Po spotkaniu z ekspertem o stosunkach polsko-litewskich... prywatnie
Irena Mikłaszewicz, 9 czerwca 2015, 09:06
Dr Marcin Zaborowski, fot. pism.pl
Polski Klub Dyskusyjny zaprosił na ostatnie przed wakacjami spotkanie. Gościem był dr Marcin Zaborowski, dyrektor Polskiego Instytutu Spraw Międzynarodowych. Poszłam wiedziona chęcią zrozumienia dylematu tych stosunków (lub ich braku). Nie omyliłam się, w sali publiczność różnorodna wiekowo i zawodowo: studenci, dziennikarze, pracownicy ambasad i nawet wicedyrektor (nie dosłyszałam jakiego) departamentu MSZ Litwy, politolodzy i komentatorzy życia politycznego Litwy.

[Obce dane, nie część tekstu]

(** * phaser-dev-ui: layout and scroll core

    A shallow embedding of the three coordinating pieces of the library:
    the scroll viewport ([DebugScrollContainer.ts]), the frame-batched layout
    scheduler ([layoutAuto.ts]) and the viewport anchoring helper
    ([anchorToViewport.ts]), together with the properties stated for them.

    JavaScript numbers are modelled by [JsNum.num]: exact rationals extended
    with [+Infinity], [-Infinity] and [NaN].  Comparison, [Math.max],
    [Math.min] and [===] follow IEEE-754 on those four kinds of value.
    Rounding, overflow and the sign of zero are not modelled: finite
    arithmetic is exact. *)

From Stdlib Require Import QArith Qcanon Lqa Lia List Bool ZArith String.
Import ListNotations.

(** A destructuring default: [const { x = d } = options]. *)
Definition dflt {A : Type} (x : option A) (d : A) : A :=
  match x with Some v => v | None => d end.

(* ================================================================== *)
(** ** JavaScript numbers *)
(* ================================================================== *)

Module JsNum.

Inductive num : Type :=
| Fin (q : Qc)
| PInf
| NInf
| NaN.

Definition of_Z (z : Z) : num := Fin (Q2Qc (inject_Z z)).

Definition zero : num := of_Z 0.
Definition one : num := of_Z 1.
Definition two : num := of_Z 2.

Definition is_nan (a : num) : bool :=
  match a with NaN => true | _ => false end.

(** [Number.isFinite] *)
Definition isFinite (a : num) : bool :=
  match a with Fin _ => true | _ => false end.

(** [a === b] on numbers: [NaN] equals nothing, itself included. *)
Definition eqb (a b : num) : bool :=
  match a, b with
  | Fin x, Fin y => match Qccompare x y with Eq => true | _ => false end
  | PInf, PInf => true
  | NInf, NInf => true
  | _, _ => false
  end.

(** [a < b] *)
Definition ltb (a b : num) : bool :=
  match a, b with
  | NaN, _ | _, NaN => false
  | Fin x, Fin y => match Qccompare x y with Lt => true | _ => false end
  | NInf, NInf => false
  | NInf, _ => true
  | PInf, _ => false
  | Fin _, PInf => true
  | Fin _, NInf => false
  end.

(** [a <= b] *)
Definition leb (a b : num) : bool :=
  match a, b with
  | NaN, _ | _, NaN => false
  | Fin x, Fin y => match Qccompare x y with Gt => false | _ => true end
  | NInf, _ => true
  | PInf, PInf => true
  | PInf, _ => false
  | Fin _, PInf => true
  | Fin _, NInf => false
  end.
Lemma resolve_rank_nonneg h gw :
  (forall r v, In r (current h) -> overall_rank r = Some v -> 0 <= v) ->
  0 <= resolve_rank h gw.
Proof.
  intros H. unfold resolve_rank.
  destruct (find _ (current h)) as [r|] eqn:E; [|lia].
  apply find_some in E. destruct E as [Hin _].
  destruct (overall_rank r) as [v|] eqn:Hv; [|lia]. eapply H; eauto.
Qed.

(** C10, as the code has it.  When the season history has no record for a
    processed gameweek [gw], or the record has no overall rank, and no
    recorded rank is negative, the entry of [weeklyRanks] for [gw] is 0, the
    reported best rank is "0", and its gameweek is the earliest one whose
    rank resolved to 0: [gw] itself or an earlier one. *)
Theorem missing_rank_reported_best up managerId an log h gw :
  analyze_manager up managerId = ({| status := 200; body := AnalysisBody an |}, log) ->
  entry_history up managerId = Some h ->
  1 <= gw <= Report.currentGameweek (Report.managerInfo an) ->
  (forall r, find (fun r => event r =? gw) (current h) = Some r -> overall_rank r = None) ->
  (forall r v, In r (current h) -> overall_rank r = Some v -> 0 <= v) ->
  let info := Report.managerInfo an in
  let wr := Report.weeklyRanks an in
  nth (Z.to_nat (gw - 1)) wr 0 = 0 /\
  Report.highestRank info = "0" /\
  earliest wr 0 (Report.highestRankGW info) /\
  Report.highestRankGW info <= gw /\
  (forall x, In x wr -> 0 <= x).
Proof.
  intros H200 Hh Hgw Hmiss Hnn.
  destruct (analyze_manager_200 _ _ H200) as (e & h' & top & G & a & Hrun & ->).
  apply run_loop_extrema in Hrun. destruct Hrun as (HG & Hh' & Hex).
  assert (h' = h) by congruence. subst h'. simpl in Hgw |- *.
  destruct Hex as (_ & Hlr & Hranks & _ & _ & Hhr & _); [lia|].
  assert (H0 : resolve_rank h gw = 0).
  { unfold resolve_rank. destruct (find _ (current h)) as [r|] eqn:E; [|reflexivity].
    now rewrite (Hmiss r eq_refl). }
  assert (Hat : nth (Z.to_nat (gw - 1)) (weeklyRanks a) 0 = 0).
  { rewrite Hranks by lia. rewrite <- H0. f_equal. lia. }
  assert (Hall : forall j, (j < Z.to_nat G)%nat -> 0 <= nth j (weeklyRanks a) 0).
  { intros j Hj. rewrite Hranks by lia. now apply resolve_rank_nonneg. }
  assert (Hne : weeklyRanks a <> []).
  { intros E. rewrite E in Hlr. simpl in Hlr. lia. }
  rewrite <- Hlr in Hhr.
  destruct (@min_tracked_full _ _ _ Hne Hhr) as (z & Ez & Hz & Hearly).
  assert (Hz0 : z = 0).
  { destruct Hearly as (Hg & Hnth & _).
    assert (z <= 0).
    { rewrite <- Hat. apply Hz, nth_In. lia. }
    assert (0 <= z).
    { rewrite <- Hnth. apply Hall. lia. }
    lia. }
  subst z. rewrite Ez.
  split; [exact Hat|]. split; [reflexivity|]. split; [exact Hearly|]. split.
  - destruct Hearly as (Hg & _ & Hbefore).
    destruct (Z_le_gt_dec (highestRankGW a) gw) as [Hle | Hgt]; [exact Hle|].
    exfalso. apply (Hbefore (Z.to_nat (gw - 1))); [lia | exact Hat].
  - apply (bound_all (fun x => 0 <= x)). rewrite Hlr. exact Hall.
Qed.
(** * PineconeDb: the Pinecone adapter of embedchain

    A shallow embedding of [embedchain/vectordb/pinecone.py].  The adapter is
    a thin layer over a hosted service, so the model keeps three things
    explicit: the Python values that cross the interface, the exceptions the
    methods raise, and the sequence of calls made on the Pinecone client. *)

From Stdlib Require Import ZArith Floats.SpecFloat Ascii String.
From stdpp Require Import gmap strings list fin_maps pretty.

W tym kontekście padło pytanie o... polską mniejszość narodową. Jak wiadomo, stosunki polsko-litewskie pogorszyły się po roku 2010, kiedy Sejm Litwy odrzucił z takim trudem wypracowaną przez obu prezydentów: Lecha Kaczyńskiego i Valdasa Adamkusa ustawę o pisowni nazwisk.
Na pytanie, jak oceniana jest AWPL w Polsce, padła odpowiedź, że źle są oceniane wypowiedzi lidera tej partii na temat Majdanu, bo Polska popiera Ukrainę. Na długą wypowiedź studenta politologii, o tym, że inteligencja w Polsce popełnia błąd, kiedy ocenia Polaków na Litwie, tak samo jak Polaków w Polsce, bo Polacy, w miejscowości, w której on mieszka, bardziej oglądają telewizję rosyjską i ulegając wpływom rosyjskim z Rosjanami współpracują, pan dyrektor odparł, że trzeba zapytać, skąd się bierze, że mniejszości źle się czują na Litwie? Widzi on w tym słaby efekt kulturowego przyciągania mniejszości przez państwo litewskie. Odpowiadając na kolejne pytanie, wyjaśnił, że partie polityczne budują swoją tożsamość na konflikcie, aby pozyskać "twardy" elektorat, a rozwiązanie problemów sytuacji konfliktowych nie stwarza.
Padło też pytanie z sali, adresowane bardziej do litewskich ekspertów, kto na Litwie jest w stanie rozwiązać problemy polskiej mniejszości, bo nie konserwatyści (tracą wroga), nie pogrążone w dochodzenich sądowych dwie kolejne partie znanych polityków, też nie socjaldemokraci. Może pani prezydent, która ostatnio tak wiele uwagi litewskim Polakom udziela? Litewscy politolodzy pytanie pominęli. Gość zaznaczył, że rozwiązać tę kwestię może polityk, który jest w stanie myśleć długofalowo, a nie koncentrować się na wyborach, które będą jutro lub za miesiąc.
Tuż po tym znany komentator życia politycznego zapytał pana dyrektora, czy retoryka polskiego prezydenta-elekta Andrzeja Dudy, który podkreśla kwestię obronności, nie stanie się rywalizacją dla Litwy, która, cytuję: "walczy" (tu moja koleżanka retorycznie zapytała: z kim walczy?) o rozlokowanie baz amerykańskich na swym terenie. Na to gość odparł, że Polska zawsze zabiega o bezpieczeństwo swoje i państw bałtyckich, a Litwa, jeżeli chce mieć Amerykanów u siebie, musi sama bardziej się postarać o własne bezpieczeństwo, przeznaczając na obronę 2 proc. dochodu państwa, jak robi to Polska.
No, właśnie, proszę Państwa, to pytanie zadane przez litewskiego eksperta od spraw polityki, uświadomiło mi, że... na polepszenie stosunków polsko-litewskich i rozwiązanie problemów polskiej mniejszości czekać trzeba będzie jeszcze długo...
PS. Wracając z dyskusji zauważyłam, że na rondzie przed kościołem Piotra i Pawła na Antokolu zasadzono nowe kwiaty na rabatach i jest już letnio, pięknie i zielono, a to kolor nadziei przecież...
Komentarze
#1 Czyli jedni o chlebie, drudzy
Czyli jedni o chlebie, drudzy o niebie? A ekspert Zaborowski za a nawet przeciw.